L’imprévu dont il est question dans le livre de Jacques André, psychanalyste de formation d’abord philosophique, ne sera jamais défini mais ne cessera d’être donné à voir comme ce qui, au cœur de la cure, vient attirer l’attention de l’analyste, pas seulement dans les attendus que sont le  lapsus et le rêve mais plutôt ici « quand tout est à sa place, que règne l’ordre sur la langue et que soudain, l’inouï naît de la « chose entendue », celle que depuis  longtemps on n’entend plus ». Comment restituer ce qui fait l’originalité de la cure psychanalytique, si ce n’est en montrant qu’elle voisine avec l’étonnement philosophique dont elle a même appétence à faire entendre ce dont l’ordinaire est porteur, et qui de familier devient soudain étranger ? En partant de fragments de séance, Jacques André revient sur des « fondamentaux » de la psychanalyse – le cadre, le rêve, l’interprétation, le transfert, etc. – pour les interroger, en raviver la pertinence, en signaler les limites et ce faisant, éclairer la complexité de la « réalité psychique ». Nous en retiendrons quelques-uns seulement et choisirons, par commodité,  d'appeler récit les différents moments de ce livre, même si  le terme de récit ne convient pas exactement à ce qui nous est donné à lire, qui est plutôt une sorte de cheminement s’appuyant sur des fragments de cas, sur l’histoire de la psychanalyse, sur des écrits philosophiques, permettant à l’auteur d’aller titiller les concepts établis.

Sur la rencontre analytique d’abord où, dès le premier récit L’un parle, l’autre pas (p . 9) il est rappelé que rien « ne garantit par avance qu’elle aura lieu » et combien il est difficile d’en mesurer les effets, lesquels peuvent se produire sans que l’on en sache rien ou se refuser alors même que l’on était convaincu de leur advenue. (« il faut aussi concevoir, pouvoir accepter que quelque chose se produise sans qu’aucun signe en soit repéré, a fortiori déchiffré » (p. 183).

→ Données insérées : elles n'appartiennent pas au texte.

Lemma prints_all l w :
  (∀ ai, ai ∈ l → printable (mem w) (strs w) ai) → prints (print_all fmt_f l) w.
Proof.
  revert w. induction l as [|ai l IH]; intros w Hl; cbn [print_all]; [auto with prints|].
  apply prints_seq; [apply prints_arg_info, Hl; set_solver|]. intros t. apply IH.
  intros ai' Hai. apply (Hl ai'). set_solver.
Qed.

Lemma prints_usage w : can_print w → prints (usage fmt_f) w.
Proof.
  intros Hp. unfold usage, argument_format_print. apply prints_seq; [auto with prints|].
  intros t. apply prints_get. by apply prints_all.
Qed.

(** The exits end with their status, after printing. *)
Lemma exits_usage_error {A} error fmt args s w :
  can_print w → vformat fmt args = Some s →
  ∃ t, exit_usage_error fmt_f (A := A) error fmt args w = Exited (exit_value error) (add_err t w).
Proof.
  intros Hp Hs.
  set (m := eprint ("Error Processing Arguments: " +:+ exit_codes_to_string error +:+ " ->" +:+ nl
    +:+ tb);; eprint s;; eprint nl;; usage fmt_f).
  assert (prints m w) as [t Ht].
  { apply prints_seq; [auto with prints|]. intros t1. apply prints_seq; [auto with prints|].
    intros t2. apply prints_seq; [auto with prints|]. intros t3. by apply prints_usage. }
  exists t. unfold m, exit_usage_error, mbind, P_bind in *. simpl in *. rewrite Hs. simpl.
  unfold mbind, P_bind in *. simpl in *.
  destruct (usage fmt_f _); by simplify_eq/=.
Qed.

Lemma exits_usage_success {A} w :
  can_print w → ∃ t, exit_usage_success fmt_f (A := A) w = Exited 0 (add_err t w).
Proof.
  intros [t Ht]%prints_usage. exists t. unfold exit_usage_success, mbind, P_bind. by rewrite Ht.
Qed.

Lemma exits_missing_error {A} w :
  can_print w → ∃ t, exit_missing_error fmt_f (A := A) w = Exited 2 (add_err t w).
Proof.
  intros Hp. unfold exit_missing_error.
  destruct (prints_usage w Hp) as [t Ht]. unfold mbind at 1, P_bind at 1. rewrite Ht.
  unfold mbind at 1, P_bind at 1, eprint, put_w. rewrite add_err_app.
  unfold mbind at 1, P_bind at 1, get. set (w1 := add_err _ w).
  destruct (prints_all (filter (λ ai, argument_found ai = false ∧ required ai = true)
    (arguments w1)) w1) as [t2 Ht2].
  { intros ai [_ Hai]%list_elem_of_filter. by apply Hp. }
  unfold mbind, P_bind. rewrite Ht2. unfold exit, w1. rewrite add_err_app. eauto.
Qed.
End Printing.

Section Claims.
Context (strtof strtod : string → option Z) (fmt_f : Z → Z → string).

Abbreviation parse_loop := (parse_loop strtof strtod fmt_f).
Abbreviation parse_arguments := (parse_arguments strtof strtod fmt_f).
Abbreviation uses_ok := (uses_ok strtof strtod).
Abbreviation apply_uses := (apply_uses strtof strtod).
Abbreviation use_bytes := (use_bytes strtof strtod).
Abbreviation apart := (apart strtof strtod).
Abbreviation covers := (covers strtof strtod).


Lemma parse_arguments_uses prog us rest w :
  args_ok w → uses_ok w us →
  parse_arguments (prog :: concat (words_of <$> us) ++ rest) w =
    (parse_loop rest None;;
     n ← get nreq_remaining;
     if negb (n =? 0) then exit_missing_error fmt_f else mret tt) (apply_uses us w).
Proof using Type.
  intros Hok Hus. unfold ArgParser.parse_arguments. unfold mbind at 1, P_bind at 1. simpl.
  unfold mbind at 1, P_bind at 1. rewrite drop_0.
  destruct (parse_uses strtof strtod fmt_f w us rest Hok Hus) as [-> _]. done.
Qed.

(** ** Command lines that are rejected *)

(** What is wrong with the rest of the command line, and the exit status. *)
Inductive rejected (w : world) : list Z → Z → Prop :=
  | rej_unknown p s rest :
      strs w !! p = Some s → (∀ ai, ai ∈ arguments w → named s ai = false) →
      rejected w (p :: rest) 2
  | rej_twice p s k ai rest :
      strs w !! p = Some s → arguments w !! k = Some ai → named s ai = true →
      argument_found ai = true → rejected w (p :: rest) 2
  | rej_help p s k ai rest :
      strs w !! p = Some s → arguments w !! k = Some ai → named s ai = true →
      argument_found ai = false → type ai = Help → rejected w (p :: rest) 0
  | rej_int p s k ai q v rest :
      strs w !! p = Some s → arguments w !! k = Some ai → named s ai = true →
      argument_found ai = false → type ai = Int →
      strs w !! q = Some v → (strtol v).2 = O → rejected w (p :: q :: rest) 2
  | rej_float p s k ai q v rest :
      strs w !! p = Some s → arguments w !! k = Some ai → named s ai = true →
      argument_found ai = false → type ai = Float →
      strs w !! q = Some v →
      (if var_size ai =? 4 then strtof v else if var_size ai =? 8 then strtod v else None) = None →
      rejected w (p :: q :: rest) 2
  | rej_missing : 0 < Z.of_nat (missing (arguments w)) < 2 ^ 32 → rejected w [] 2.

L’analyse non seulement ne cesse de se confronter aux limites du langage, dans ce qu’il tait – et donc ce qu’il révèle tout à la fois – mais également ne cesse d'être aux prises avec la perte qui le fonde, avec la distance avec le réel qu'il instaure et qu'il ne cesse d'essayer de suturer. Qu'est-ce alors qu’entendre  pour un analyste « quand entendre commence, déborde là où s’arrête la chose dite » quand l’analysé parle pour ne rien dire ? Son attention peut alors être retenue par l’absence systématique  du « ne » dans la langue qui, pour être très fréquente, insiste –dans le cas relaté …ne…(p. 85 à 89) « comme pour lisser la langue, jusqu’à en estomper la négativité et ses déterminations » empêchant l’expérience des pertes de se dire.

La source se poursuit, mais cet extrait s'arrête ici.